4 Replies Latest reply: Sep 10, 2015 12:59 PM by Paul Martin RSS

    How to authenticate a user?

      Hello,

       

      I want to build an integration in JS with the mashup API in an portal. I want to login the user to my QlikSense server with his Sense credentials but I don't understand which API I can use for that.

       

      Do you have any links or example of code for that?

       

      Best regards,

        • Re: How to authenticate a user?
          Alexander Karlsson

          You would use the Proxy API https://help.qlik.com/sense/2.0/en-us/developer/Subsystems/ProxyServiceAPI/Content/ProxyServiceAPI/ProxyServiceAPI-Proxy…

           

          When you say Sense credentials what do you refer to? We don't have users in a traditional sense but rely on external systems to perform the authentication.

           

          If you are integrating the mashup into a portal and that portal has already performed a authentication you could either do session integration, if a session token/cookie exists, or even header authentication if your solution is not exposed externally.

           

          The authentication flow would happen before you expose your users to the mashup.

            • Re: How to authenticate a user?

              Hello Alexander,

               

              Thanks a lot for your first answer that provide me some way to explore the very large Sense documentation!

               

              We connected the sense server to our Active Directory and by consequence when we go to the hub we have a popup to ask credentials to the users. I want to store the credentials on the portal to prevent the asking every time at the user. But I don't understand in the API flow which API I can call with these credentials.

               

              Thanks again for your help!

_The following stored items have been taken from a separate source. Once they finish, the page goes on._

(** [encodeArrayAccessResult] and [encodeStructuredAccessResult] differ in the tag. *)
Fixpoint encode (value : MmsValue) (buffer bufPos : Z) : W Z :=
  match value with
  | Simple _ v => u_encode v buffer bufPos
  | Complex _ isArray components => fun m =>
      let! componentsSize := sum_components encodedSize components in
      (let* bufPos := put (if isArray then 0xa1 else 0xa2) buffer bufPos in
       let* bufPos := BerEncoder_encodeLength (u32 componentsSize) buffer bufPos in
       encode_components encode components buffer bufPos) m
  end.

Definition mmsServer_encodeAccessResult (value : MmsValue) (buffer bufPos : Z) (encode_ : bool) : W Z :=
  if encode_ then encode value buffer bufPos
  else fun m => let! n := encodedSize value in Done (n, m).

(** * The encoding as a list of bytes *)

(** The last byte of a bit string loses its padding bits. *)
Definition mask_last (mask : Z) (bs : list Z) : list Z :=
  match last bs with
  | Some x => removelast bs ++ [u8 (Z.land x mask)]
  | None => bs
  end.

Definition padding_mask (size : Z) : Z :=
  u8 (Z.lnot (paddingMask_loop (Z.to_nat (bitStringByteSize size * 8 - size)) 0 0)).

(** The content octets of a simple value and its tag. *)
Definition u_tag (v : uMmsValue) : Z :=
  match v with
  | V_DATA_ACCESS_ERROR _ => 0x80
  | V_BOOLEAN _ => 0x83
  | V_BIT_STRING _ _ => 0x84
  | V_INTEGER _ => 0x85
  | V_UNSIGNED _ => 0x86
  | V_FLOAT _ _ _ => 0x87
  | V_OCTET_STRING _ _ _ => 0x89
  | V_VISIBLE_STRING _ => 0x8a
  | V_BINARY_TIME _ _ => 0x8c
  | V_STRING _ => 0x90
  | V_UTC_TIME _ => 0x91
  | _ => 0
  end.

Definition string_content (s : option (list Z)) : list Z :=
  match s with
  | Some b => match c_string b with Done cs => cs | _ => [] end
  | None => []
  end.

Definition u_content (v : uMmsValue) : list Z :=
  match v with
  | V_DATA_ACCESS_ERROR e => uint32_bytes (u32 e)
  | V_BOOLEAN b => [if b then 255 else 0]
  | V_BIT_STRING size buf =>
      mask_last (padding_mask size) ((bitStringByteSize size * 8 - size) :: buf)
  | V_INTEGER i | V_UNSIGNED i => a_bytes i
  | V_FLOAT e w buf => e :: rev buf
  | V_OCTET_STRING n _ buf => slice buf 0 n
  | V_VISIBLE_STRING s | V_STRING s => string_content s
  | V_BINARY_TIME n buf => slice buf 0 n
  | V_UTC_TIME t => t
  | _ => []
  end.

Fixpoint access_bytes (v : MmsValue) : list Z :=
  match v with
  | Simple _ u => u_tag u :: ber_len (zlen (u_content u)) ++ u_content u
  | Complex _ isArray cs =>
      let content := concat (map (fun c => match c with Some c => access_bytes c | None => [] end) cs) in
      (if isArray then 0xa1 else 0xa2) :: ber_len (zlen content) ++ content
  end.

(** * The bytes written *)

Lemma last_removelast (bs : list Z) x : last bs = Some x -> bs = removelast bs ++ [x].
Proof.
  intros H. destruct bs as [|b bs] using rev_ind; [done|].
  rewrite last_snoc in H. injection H as ->. by rewrite removelast_last.
Qed.

(** Code that masks the byte it wrote last. *)
Lemma emits_mask_last buffer pos pos' (c : W Z) mask bs :
  Emits buffer pos c pos' bs -> pos' = pos + zlen bs -> bs <> [] ->
  Emits buffer pos
    (let* p := c in
     let* last := peek buffer (p - 1) in
     let* _ := poke (Z.land last mask) buffer (p - 1) in
     wret p) pos' (mask_last mask bs).
Proof.
  intros Hc Hp Hne m Hm. unfold wbind. rewrite Hc by done.
  destruct bs as [|x bs _] using rev_ind; [done|]. unfold mask_last.
  rewrite last_snoc, removelast_last. rewrite !zlen_app in *. change (zlen [x]) with 1 in *.
  change (zlen [u8 (Z.land x mask)]) with 1. zcase; [|done]. pose proof (zlen_nonneg bs).
  cbn [rbind]. unfold peek, poke, wret. rewrite !Hp.
  assert (forall y, splice m (buffer + pos) (bs ++ [y]) = splice (splice m (buffer + pos) bs) (buffer + pos + zlen bs) [y]) as Hs
    by (intros y; rewrite splice_app; [done|lia|change (zlen [y]) with 1; lia]).
  assert (zlen (splice m (buffer + pos) bs) = zlen m) as Hz by (apply zlen_splice; lia).
  rewrite (ld_lookup _ _ x).
  2: lia.
  2: { replace (Z.to_nat (buffer + (pos + (zlen bs + 1) - 1))) with (Z.to_nat (buffer + pos) + length bs)%nat
         by (unfold zlen; lia).
       rewrite splice_lookup; [|lia|rewrite zlen_app; change (zlen [x]) with 1; lia|rewrite length_app; simpl; lia].
       rewrite lookup_app_r by lia. by rewrite Nat.sub_diag. }
  cbn [rbind]. rewrite st_in by (rewrite zlen_splice; rewrite ?zlen_app; change (zlen [x]) with 1; lia).
  cbn [rbind]. rewrite !Hs. replace (buffer + (pos + (zlen bs + 1) - 1)) with (buffer + pos + zlen bs) by lia.
  rewrite !splice_one by lia. by rewrite list_insert_insert_eq.
Qed.

Lemma emits_assoc {A B C} buffer pos (a : W A) (f : A -> W B) (g : B -> W C) r bs :
  Emits buffer pos (wbind (wbind a f) g) r bs -> Emits buffer pos (wbind a (fun x => wbind (f x) g)) r bs.
Proof.
  intros H m Hm. rewrite <- H by done. unfold wbind. destruct (a m) as [[x m']| | |]; reflexivity.
Qed.

(** ** Simple values *)

Lemma emits_octets tag n src buffer pos bs :
  holds src 0 bs -> n = zlen bs -> bytes bs -> is_byte tag ->
  Emits buffer pos (BerEncoder_encodeOctetString tag src n buffer pos)
    (pos + zlen (tag :: ber_len (zlen bs) ++ bs)) (tag :: ber_len (zlen bs) ++ bs).
Proof.
  intros Hh -> Hb Ht. unfold BerEncoder_encodeOctetString.
  eapply emits_eq; [eapply emits_bind; [apply emits_put|eapply emits_bind;
    [apply emits_encodeLength|by apply emits_put_from|zl]|zl]|rewrite zlen_cons, zlen_app; lia|].
  cbn [app]. by rewrite u8_small.
Qed.

Lemma emits_string tag s buffer pos : bytes s -> zlen s < 4294967296 -> is_byte tag ->
  Emits buffer pos (BerEncoder_encodeStringWithTag tag (Some s) buffer pos)
    (pos + zlen (tag :: ber_len (zlen s) ++ s)) (tag :: ber_len (zlen s) ++ s).
Proof.
  intros Hb Hl Ht. unfold BerEncoder_encodeStringWithTag. pose proof (zlen_nonneg s).
  rewrite u32_small by lia.
  eapply emits_eq; [eapply emits_bind; [apply emits_put|eapply emits_bind;
    [apply emits_encodeLength|by apply emits_put_list|zl]|zl]|rewrite zlen_cons, zlen_app; lia|].
  cbn [app]. by rewrite u8_small.
Qed.

Lemma emits_asn1 tag i buffer pos : asn1_wf i -> is_byte tag ->
  Emits buffer pos (BerEncoder_encodeAsn1PrimitiveValue tag i buffer pos)
    (pos + zlen (tag :: ber_len (zlen (a_bytes i)) ++ a_bytes i)) (tag :: ber_len (zlen (a_bytes i)) ++ a_bytes i).
Proof.
  intros Hw Ht. pose proof (zlen_a_bytes _ Hw) as Hz. pose proof Hw as (H1 & _ & H3 & _).
  unfold BerEncoder_encodeAsn1PrimitiveValue. rewrite u32_small by lia. rewrite <- Hz.
  eapply emits_eq; [eapply emits_bind; [apply emits_put|eapply emits_bind;
    [apply emits_encodeLength|apply (emits_put_from _ _ _ _ (a_bytes i))|zl]|zl]|rewrite zlen_cons, zlen_app; lia|].
  - by apply a_bytes_holds.
  - done.
  - by apply bytes_a_bytes.
  - cbn [app]. by rewrite u8_small.
Qed.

                • Re: How to authenticate a user?
                  Alexander Karlsson

                  It's probably not a good idea to store your users windows passwords in the portal itself.
                  Unrelated but if you add your Qlik server to the intranet zone you will most likely get rid of that annoying popup when access the Hub since then the browser will be allowed to do the ntlm negotiation.

                   

                  If you also do that you should also be able to leverage pouc/qlik-mashup-bounce · GitHub

                  You would upload that to QRS under the Extensions section. The reason why it works is because mashups that are hosted through QRS sits behind the proxy so when a user requests a resource from behind the proxy and are authenticated, either automatically or through the popup, we set the session cookie for their Qlik Sense session.

                   

                  The qlik-mashup-bounce module will then redirect the user to whatever URL you have your mashup hosted on but since they now have a valid session cookie in place they will be treated as authenticated users.